Two novel cocrystals were successfully constructed by 1(2H)-Phthalazinone (PHT) and Tetrafluoroterephthalic acid (TETA) based on O-H⋯O, N-H⋯O, C-H⋯O, C-H⋯F, N-H⋯N and C-H⋯N hydrogen bonding networks, and were well depicted by single crystal diffraction analysis. As predicted by electrostatic potential analysis, the stoichiometry of PHT to TETA is 2:1 and stabilized by O-H⋯O and N-H⋯O hydrogen bonds. The single crystal X-ray diffraction characterized that the two cocrystals were all made up by 2PHT-TETA motif in different ways.
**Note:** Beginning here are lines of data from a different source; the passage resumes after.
Context {cell : Type} (str : cell → string)
  (requests_get : string → option response)
  (BeautifulSoup : string → node)
  (read_csv : string → option (list (csv_row cell)))
  (writes : string → list (institution cell) → bool)
  (timestamp : string)
  (time_sleep : pyval → outcome unit).

#[local] Open Scope nat_scope.

#[local] Abbreviation scraped := (scraped cell str requests_get BeautifulSoup).
#[local] Abbreviation scrape_row :=
  (scrape_row cell str requests_get BeautifulSoup time_sleep).
#[local] Abbreviation script_row := (script_row cell str requests_get BeautifulSoup).
#[local] Abbreviation perform_scraping :=
  (perform_scraping cell str requests_get BeautifulSoup read_csv writes
     timestamp time_sleep).
#[local] Abbreviation script :=
  (script cell str requests_get BeautifulSoup read_csv writes).
#[local] Abbreviation sleeps := (sleeps cell).
#[local] Abbreviation time_sleeps := (time_sleeps cell).

Lemma omap_cons_list {A B} (f : A → option B) (x : A) (l : list A) :
  omap f (x :: l) = option_list (f x) ++ omap f l.
Proof. simpl. now destruct (f x). Qed.

Lemma omap_length_le {A B} (f : A → option B) (l : list A) :
  length (omap f l) ≤ length l.
Proof.
  induction l as [|x l IH]; [done|]. rewrite omap_cons_list, length_app.
  destruct (f x); simpl; lia.
Qed.

Lemma sleeps_app lg lg' : sleeps (lg ++ lg') = sleeps lg ++ sleeps lg'.
Proof. apply List.filter_app. Qed.

Lemma sleeps_shown ns : sleeps (map (Shown cell) ns) = [].
Proof. induction ns as [|n ns IH]; [done | exact IH]. Qed.

(** One iteration, up to its sleep: the record is appended when there is
    one, the count goes up by one, and the sleep comes last, unless the
    count has reached the total. *)
Lemma scrape_row_unfold total delay p row :
  ∃ lg,
    sleeps lg = sleeps (log _ p)
    ∧ scrape_row total delay p row
      = if S (processed_count _ p) <? total then
          _ ← time_sleep delay;
          Ok (mk_progress cell (results _ p ++ option_list (scraped row))
                (S (processed_count _ p))
                (lg ++ [Progress cell (S (processed_count _ p)) total;
                        Sleep cell delay]))
        else
          Ok (mk_progress cell (results _ p ++ option_list (scraped row))
                (S (processed_count _ p))
                (lg ++ [Progress cell (S (processed_count _ p)) total])).
Proof.
  unfold Fetch.scrape_row, Fetch.scraped.
  destruct (scrape_institution_data _ _ _ _ _ _ _ _) as [result notices].
  rewrite Nat.add_1_r. cbn [fst].
  exists ((log _ p
           ++ [StatusScraping cell (column_nama_institusi _ row)
                 (column_sinta_id_link _ row) (S (processed_count _ p)) total])
          ++ map (Shown cell) notices).
  split.
  - rewrite !sleeps_app, sleeps_shown. simpl. now rewrite !app_nil_r.
  - assert (Hr : match result with
                 | Some r => results _ p ++ [r]
                 | None => results _ p
                 end = results _ p ++ option_list result).
    { destruct result; [done | now rewrite app_nil_r]. }
    rewrite Hr. destruct (S (processed_count _ p) <? total); [|done].
    destruct (time_sleep delay) as [[]|e]; [|done]. simpl.
    now rewrite <- app_assoc.
Qed.

(** An iteration that returns has appended the record of its row. *)
Lemma scrape_row_results total delay p row p' :
  scrape_row total delay p row = Ok p' →
  results _ p' = results _ p ++ option_list (scraped row).
Proof.
  destruct (scrape_row_unfold total delay p row) as (lg & _ & ->).
  destruct (S (processed_count _ p) <? total).
  - destruct (time_sleep delay) as [[]|e]; [|done]. now intros [= <-].
  - now intros [= <-].
Qed.

(** The records of a loop that comes to its end. *)
Lemma scrape_rows_results total delay rows : ∀ p p',
  for_each (scrape_row total delay) rows p = Ok p' →
  results _ p' = results _ p ++ omap scraped rows.
Proof.
  induction rows as [|row rows IH]; intros p p'; cbn [for_each].
  - intros [= <-]. simpl. now rewrite app_nil_r.
  - destruct (scrape_row total delay p row) as [p1|e] eqn:E; [|done].
    rewrite bind_Ok. intros H%IH.
    rewrite H, (scrape_row_results _ _ _ _ _ E), omap_cons_list.
    now rewrite <- app_assoc.
Qed.

(** The loop of [perform_scraping], from any point of its run, when
    [time.sleep(delay)] returns or is not called. *)
Lemma scrape_rows_run total delay rows : ∀ p,
  processed_count _ p + length rows ≤ total →
  time_sleep delay = Ok () ∨ total ≤ S (processed_count _ p) →
  ∃ p',
    for_each (scrape_row total delay) rows p = Ok p'
    ∧ results _ p' = results _ p ++ omap scraped rows
    ∧ processed_count _ p' = processed_count _ p + length rows
    ∧ sleeps (log _ p')
      = sleeps (log _ p)
        ++ replicate (length rows
                      - (if processed_count _ p + length rows =? total
                         then 1 else 0))
             (Sleep cell delay)
    ∧ (rows ≠ [] →
       ∃ lg, log _ p'
             = lg ++ Progress cell (processed_count _ p + length rows) total
                  :: (if processed_count _ p + length rows <? total
                      then [Sleep cell delay] else [])).
Proof.
  induction rows as [|row rows IH]; intros p Hle Hsleep.
  - exists p. simpl. rewrite Nat.add_0_r, !app_nil_r. split_and!; done.
  - simpl in Hle. cbn [for_each].
    destruct (scrape_row_unfold total delay p row) as (lg1 & Hs1 & Hrow).
    assert (∃ p1,
      scrape_row total delay p row = Ok p1
      ∧ results _ p1 = results _ p ++ option_list (scraped row)
      ∧ processed_count _ p1 = S (processed_count _ p)
      ∧ log _ p1
        = lg1 ++ Progress cell (S (processed_count _ p)) total
              :: (if S (processed_count _ p) <? total
                  then [Sleep cell delay] else [])) as (p1 & Hp1 & Hr & Hc & Hl).
    { rewrite Hrow.
      destruct (Nat.ltb_spec (S (processed_count _ p)) total) as [Hlt|Hge].
      - destruct Hsleep as [->|?]; [|lia]. eexists. split_and!; done.
      - eexists. split_and!; done. }
    rewrite Hp1, bind_Ok.
    destruct (IH p1) as (p' & Hrun & Hr' & Hc' & Hs' & Hl').
    { rewrite Hc. lia. }
    { destruct Hsleep as [?|?]; [now left | right; rewrite Hc; lia]. }
    exists p'. split; [exact Hrun|].
    rewrite Hr', Hc', Hs', Hr, Hc, Hl, omap_cons_list. cbn [length].
    replace (S (processed_count _ p) + length rows)
      with (processed_count _ p + S (length rows)) by lia.
    split_and!.
    + now rewrite <- app_assoc.
    + done.
    + rewrite sleeps_app, Hs1, <- app_assoc. f_equal.
      destruct (Nat.ltb_spec (S (processed_count _ p)) total) as [Hlt|Hge];
        destruct (Nat.eqb_spec (processed_count _ p + S (length rows)) total)
          as [Heq|Hne]; simpl.
      * destruct rows; simpl in *; [lia|]. now rewrite Nat.sub_0_r.
      * now rewrite Nat.sub_0_r.
      * assert (length rows = 0) as -> by lia. done.
      * lia.
    + intros _. destruct rows as [|row' rows].
      * simpl in Hrun. injection Hrun as <-. rewrite Hl, Nat.add_1_r. eauto.
      * destruct Hl' as [lg Hlg]; [done|]. exists lg.
        rewrite Hlg, Hc. cbn [length].
        now replace (S (processed_count _ p) + S (length rows))
          with (processed_count _ p + S (S (length rows))) by lia.
Qed.

(** With two rows or more, the first iteration sleeps: what
    [time.sleep(delay)] raises there ends the loop. *)
Lemma scrape_rows_raise delay rows e :
  2 ≤ length rows →
  time_sleep delay = Raised e →
  for_each (scrape_row (length rows) delay) rows
    (mk_progress cell [] 0 [ProgressBar cell]) = Raised e.
Proof.
  intros Hlen Hsleep. destruct rows as [|row rows]; [simpl in Hlen; lia|].
  cbn [for_each].
  destruct (scrape_row_unfold (length (row :: rows)) delay
              (mk_progress cell [] 0 [ProgressBar cell]) row) as (lg & _ & ->).
  cbn [processed_count].
  destruct (Nat.ltb_spec 1 (length (row :: rows))) as [_|?]; [|lia].
  now rewrite Hsleep.
Qed.

(** X7.  When [time.sleep(delay)] returns, or the frame has no second
    row so that it is not called, [perform_scraping] returns, in the
    order of the rows of the frame, the records of exactly the rows for
    which [scrape_institution_data] returned one, under the file name
    made of the timestamp; the last two effects are the writing of these
    records and the final status.  When [time.sleep(delay)] raises and
    the frame has two rows or more, the call raises and nothing is
    written. *)
Theorem perform_scraping_results csv_input delay df :
  read_csv csv_input = Some df →
  writes ("sinta_metrics_cluster_" +:+ timestamp +:+ ".json")
         (omap scraped df) = true →
  (time_sleep delay = Ok () ∨ length df ≤ 1 →
   ∃ lg,
     perform_scraping csv_input delay
     = Some ("sinta_metrics_cluster_" +:+ timestamp +:+ ".json",
             omap scraped df,
             lg ++ [ WriteJson cell
                       ("sinta_metrics_cluster_" +:+ timestamp +:+ ".json")
                       (omap scraped df);
                     StatusDone cell
                       ("sinta_metrics_cluster_" +:+ timestamp +:+ ".json") ])
     ∧ length (omap scraped df) ≤ length df)
  ∧ (∀ e, time_sleep delay = Raised e → 2 ≤ length df →
          perform_scraping csv_input delay = None).
Proof.
  intros Hread Hw. unfold Fetch.perform_scraping. rewrite Hread. simpl. split.
  - intros Hsleep.
    destruct (scrape_rows_run (length df) delay df
                (mk_progress cell [] 0 [ProgressBar cell]))
      as (p & -> & Hr & _); [done | simpl; tauto |].
    simpl in Hr. rewrite Hr, Hw. eexists. split; [done|].
    apply omap_length_le.
  - intros e Hsleep Hlen. now rewrite (scrape_rows_raise delay df e).
Qed.

(** X8.  When [time.sleep(delay)] returns, [perform_scraping] calls it
    once less than there are rows, whether the rows give a record or
    not; when there is a row, nothing happens between the last update of
    the progress bar, at [n/n], and the writing of the file: there is no
    sleep after the last institution.  With a single row or none it is
    not called at all, so that a delay it would refuse goes unnoticed. *)
Theorem perform_scraping_sleeps csv_input delay df :
  read_csv csv_input = Some df →
  writes ("sinta_metrics_cluster_" +:+ timestamp +:+ ".json")
         (omap scraped df) = true →
  time_sleep delay = Ok () ∨ length df ≤ 1 →
  ∃ name rs lg,
    perform_scraping csv_input delay = Some (name, rs, lg)
    ∧ sleeps lg = replicate (length df - 1) (Sleep cell delay)
    ∧ (df ≠ [] →
       ∃ lg0, lg = lg0 ++ [ Progress cell (length df) (length df);
                            WriteJson cell name rs; StatusDone cell name ]).
Proof.
  intros Hread Hw Hsleep. unfold Fetch.perform_scraping. rewrite Hread. simpl.
  destruct (scrape_rows_run (length df) delay df
              (mk_progress cell [] 0 [ProgressBar cell]))
    as (p & -> & Hr & _ & Hs & Hl); [done | simpl; tauto |].
  simpl in Hr, Hs, Hl. rewrite Hr, Hw. do 3 eexists. split; [done|].
  rewrite Nat.eqb_refl in Hs. rewrite Nat.ltb_irrefl in Hl. split.
  - rewrite sleeps_app, Hs. simpl. now rewrite app_nil_r.
  - intros Hne. destruct (Hl Hne) as [lg0 ->]. exists lg0.
    now rewrite <- app_assoc.
Qed.

Lemma time_sleeps_app out out' :
  time_sleeps (out ++ out') = time_sleeps out ++ time_sleeps out'.
Proof. apply List.filter_app. Qed.

(** One iteration of the script: the record is appended when there is
    one, and then only is there a sleep. *)
Lemma script_row_step total rs out idx row :
  ∃ out',
    script_row total (rs, out) (idx, row)
    = (rs ++ option_list (scraped row), out')
    ∧ time_sleeps out'
      = time_sleeps out
        ++ replicate (length (option_list (scraped row)))
             (TimeSleep cell DELAY).
Proof.
  unfold Fetch.script_row, Fetch.scraped, scrape_institution_data.
  destruct (requests_get _) as [response|].
  2: { eexists. split; [now rewrite app_nil_r|].
       rewrite !time_sleeps_app. simpl. now rewrite !app_nil_r. }
  destruct (negb _).
  { eexists. split; [now rewrite app_nil_r|].
    rewrite !time_sleeps_app. simpl. now rewrite !app_nil_r. }
  destruct (parse_metrics_page _) as [[metrics|]|e];
    eexists; (split; [simpl; now rewrite ?app_nil_r|]);
    rewrite !time_sleeps_app; simpl; now rewrite ?app_nil_r.
Qed.

Lemma script_rows_run total rows : ∀ k rs out,
  ∃ out',
    foldl (script_row total) (rs, out) (imap (fun idx row => (k + idx, row)) rows)
    = (rs ++ omap scraped rows, out')
    ∧ time_sleeps out'
      = time_sleeps out
        ++ replicate (length (omap scraped rows)) (TimeSleep cell DELAY).
Proof.
  induction rows as [|row rows IH]; intros k rs out.
  - exists out. simpl. now rewrite !app_nil_r.
  - rewrite imap_cons. cbn [foldl]. rewrite Nat.add_0_r.
    destruct (script_row_step total rs out k row) as (out1 & -> & Hs1).
    rewrite (imap_ext _ (fun idx row => (S k + idx, row))).
    2: { intros i x _. simpl. f_equal. lia. }
    destruct (IH (S k) (rs ++ option_list (scraped row)) out1)
      as (out2 & -> & Hs2).
    exists out2. rewrite omap_cons_list, length_app, replicate_add.
    split; [now rewrite <- app_assoc|]. now rewrite Hs2, Hs1, <- app_assoc.
Qed.

(** X9.  The script of new_scraping.py calls [time.sleep(DELAY)] exactly
    once for each record it gathers, the last one included, and not for
    an institution that gives none. *)
Theorem script_sleeps_once_per_record df :
  read_csv CSV_INPUT = Some df →
  writes OUTPUT_JSON (omap scraped df) = true →
  ∃ out,
    script
    = Some (omap scraped df,
            out ++ [ DumpJson cell OUTPUT_JSON (omap scraped df);
                     PrintDone cell OUTPUT_JSON ])
    ∧ time_sleeps out
      = replicate (length (omap scraped df)) (TimeSleep cell DELAY).
Proof.
  intros Hread Hw. unfold Fetch.script. rewrite Hread. simpl.
  destruct (script_rows_run (length df) df 0 [] []) as (out & Hrun & Hs).
  rewrite (imap_ext _ (fun idx row => (0 + idx, row))) by done.
  rewrite Hrun. simpl. rewrite Hw. now exists out.
Qed.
AIM analysis and Hirshfeld surfaces indicated the adjacent 2PHT-TETA units assemble through C-H⋯O, C-H⋯F and C-H⋯N hydrogen bonds, producing a 2D plane structure in cocrystal I. Meanwhile, the C-H⋯F, N-H⋯N and C-H⋯O hydrogen bonds between 2PHT-TETA units were the stabilizing factors in cocrystal II. Topological parameters such as ∇2ρ and H revealed the strength of hydrogen bonds were moderate in nature except O31⋯H32-O34 (1.704Å, -60.336kJmol-1) in compound I. The hydrogen bonding interactions, cocrystal stability and electron donor-acceptor interactions were investigated using natural bonding orbital analysis. It showed that electron transfer of n(O) σ*(O-H) and n(O) σ*(N-H) between PHT and TETA influence the packing characteristics significantly. Structural changes accompanying cocrystal process have been rationalized through the IR spectrum along with the quantum chemical calculations. The frequency downshifts of CO, N-H and O-H stretching after cocrystallization have been attributed to hydrogen bonding interactions.